**ACTIVITY**
I need the number of lines in the listing below that contain "mkDetails", and only that number.

**MATERIAL FOR THE TASK**
* * * *
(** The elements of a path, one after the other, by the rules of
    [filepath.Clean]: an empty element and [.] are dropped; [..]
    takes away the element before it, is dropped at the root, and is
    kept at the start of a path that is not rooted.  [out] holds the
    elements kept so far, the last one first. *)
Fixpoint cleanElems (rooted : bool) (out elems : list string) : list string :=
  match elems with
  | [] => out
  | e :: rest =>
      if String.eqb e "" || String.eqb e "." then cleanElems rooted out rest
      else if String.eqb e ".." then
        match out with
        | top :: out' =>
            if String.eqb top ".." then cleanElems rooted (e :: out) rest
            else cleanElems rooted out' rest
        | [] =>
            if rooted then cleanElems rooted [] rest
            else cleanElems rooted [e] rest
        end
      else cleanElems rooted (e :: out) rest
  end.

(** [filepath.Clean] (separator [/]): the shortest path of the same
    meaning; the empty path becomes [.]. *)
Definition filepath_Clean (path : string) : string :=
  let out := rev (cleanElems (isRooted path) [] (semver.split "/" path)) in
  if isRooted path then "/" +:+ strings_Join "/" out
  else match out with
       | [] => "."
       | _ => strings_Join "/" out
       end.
* * * *
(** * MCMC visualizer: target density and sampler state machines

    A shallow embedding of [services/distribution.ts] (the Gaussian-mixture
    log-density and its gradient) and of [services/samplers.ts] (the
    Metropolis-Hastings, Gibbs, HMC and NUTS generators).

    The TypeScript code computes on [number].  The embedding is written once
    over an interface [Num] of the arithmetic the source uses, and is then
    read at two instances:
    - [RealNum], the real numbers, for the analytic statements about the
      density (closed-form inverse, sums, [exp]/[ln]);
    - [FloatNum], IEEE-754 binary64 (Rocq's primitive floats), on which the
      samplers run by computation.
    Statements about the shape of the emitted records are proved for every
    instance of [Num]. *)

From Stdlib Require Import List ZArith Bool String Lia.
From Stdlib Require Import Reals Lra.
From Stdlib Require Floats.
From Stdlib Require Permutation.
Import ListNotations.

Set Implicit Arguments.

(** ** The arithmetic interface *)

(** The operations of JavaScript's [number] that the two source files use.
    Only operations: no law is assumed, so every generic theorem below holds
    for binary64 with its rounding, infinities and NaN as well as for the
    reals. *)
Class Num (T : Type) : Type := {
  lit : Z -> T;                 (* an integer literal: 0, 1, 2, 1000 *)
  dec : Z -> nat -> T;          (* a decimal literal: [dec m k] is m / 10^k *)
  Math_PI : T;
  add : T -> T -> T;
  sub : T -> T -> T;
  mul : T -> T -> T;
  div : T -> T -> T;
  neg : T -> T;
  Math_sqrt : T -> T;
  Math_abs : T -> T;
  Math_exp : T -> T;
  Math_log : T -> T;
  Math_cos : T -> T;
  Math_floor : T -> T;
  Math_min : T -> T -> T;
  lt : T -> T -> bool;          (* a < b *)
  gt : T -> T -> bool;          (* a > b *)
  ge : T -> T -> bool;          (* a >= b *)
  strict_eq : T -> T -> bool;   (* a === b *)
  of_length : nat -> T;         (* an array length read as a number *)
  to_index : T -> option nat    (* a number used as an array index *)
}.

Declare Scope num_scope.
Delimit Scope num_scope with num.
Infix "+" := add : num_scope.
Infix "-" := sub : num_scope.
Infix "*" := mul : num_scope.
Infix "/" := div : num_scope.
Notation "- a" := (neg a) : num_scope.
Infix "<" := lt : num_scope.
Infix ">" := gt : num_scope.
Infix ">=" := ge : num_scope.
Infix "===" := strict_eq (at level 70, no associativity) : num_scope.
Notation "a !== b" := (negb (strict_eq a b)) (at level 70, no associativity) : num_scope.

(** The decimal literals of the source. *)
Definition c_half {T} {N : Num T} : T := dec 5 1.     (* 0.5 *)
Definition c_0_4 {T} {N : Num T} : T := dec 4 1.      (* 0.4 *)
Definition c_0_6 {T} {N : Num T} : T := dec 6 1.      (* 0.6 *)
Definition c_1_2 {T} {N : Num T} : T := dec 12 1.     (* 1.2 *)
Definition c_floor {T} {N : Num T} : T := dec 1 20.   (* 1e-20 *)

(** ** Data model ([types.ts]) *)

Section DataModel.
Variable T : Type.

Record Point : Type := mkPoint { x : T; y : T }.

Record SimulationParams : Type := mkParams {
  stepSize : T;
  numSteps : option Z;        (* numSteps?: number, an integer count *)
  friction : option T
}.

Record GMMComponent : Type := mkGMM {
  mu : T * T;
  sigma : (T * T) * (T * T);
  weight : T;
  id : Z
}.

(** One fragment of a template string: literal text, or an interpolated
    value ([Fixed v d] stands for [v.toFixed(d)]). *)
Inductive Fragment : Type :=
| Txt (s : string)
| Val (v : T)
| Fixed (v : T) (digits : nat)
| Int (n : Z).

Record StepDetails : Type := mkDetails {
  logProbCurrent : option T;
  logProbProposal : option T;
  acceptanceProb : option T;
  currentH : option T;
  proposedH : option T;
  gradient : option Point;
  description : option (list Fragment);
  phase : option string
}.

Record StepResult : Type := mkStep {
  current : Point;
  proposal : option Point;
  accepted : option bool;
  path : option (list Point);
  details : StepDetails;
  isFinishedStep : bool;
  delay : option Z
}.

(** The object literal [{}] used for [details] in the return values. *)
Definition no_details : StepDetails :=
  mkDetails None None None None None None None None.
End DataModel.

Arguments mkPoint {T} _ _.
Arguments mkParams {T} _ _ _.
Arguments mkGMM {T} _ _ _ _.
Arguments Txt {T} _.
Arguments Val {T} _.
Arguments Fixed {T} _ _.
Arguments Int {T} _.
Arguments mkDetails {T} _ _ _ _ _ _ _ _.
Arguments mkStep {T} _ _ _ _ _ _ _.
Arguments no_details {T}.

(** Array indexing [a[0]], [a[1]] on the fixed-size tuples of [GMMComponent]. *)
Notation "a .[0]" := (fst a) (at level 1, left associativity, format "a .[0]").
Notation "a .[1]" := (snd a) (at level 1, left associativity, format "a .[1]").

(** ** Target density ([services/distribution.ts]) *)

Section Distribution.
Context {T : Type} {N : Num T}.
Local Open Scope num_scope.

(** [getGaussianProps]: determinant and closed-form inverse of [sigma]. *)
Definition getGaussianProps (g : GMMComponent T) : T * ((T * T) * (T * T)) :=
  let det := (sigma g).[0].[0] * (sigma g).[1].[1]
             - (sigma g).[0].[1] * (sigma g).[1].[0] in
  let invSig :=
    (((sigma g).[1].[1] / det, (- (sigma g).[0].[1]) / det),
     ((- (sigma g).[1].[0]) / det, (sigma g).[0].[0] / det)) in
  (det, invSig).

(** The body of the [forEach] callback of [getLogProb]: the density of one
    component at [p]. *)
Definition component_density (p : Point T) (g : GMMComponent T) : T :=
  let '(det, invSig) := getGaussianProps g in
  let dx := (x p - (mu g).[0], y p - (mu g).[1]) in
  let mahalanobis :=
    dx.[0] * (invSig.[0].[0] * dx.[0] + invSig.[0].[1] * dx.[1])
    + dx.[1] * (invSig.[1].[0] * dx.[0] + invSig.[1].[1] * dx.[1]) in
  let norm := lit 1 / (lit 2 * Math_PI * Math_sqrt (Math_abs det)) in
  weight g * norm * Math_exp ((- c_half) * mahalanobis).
* * * *
**RESPONSE**
3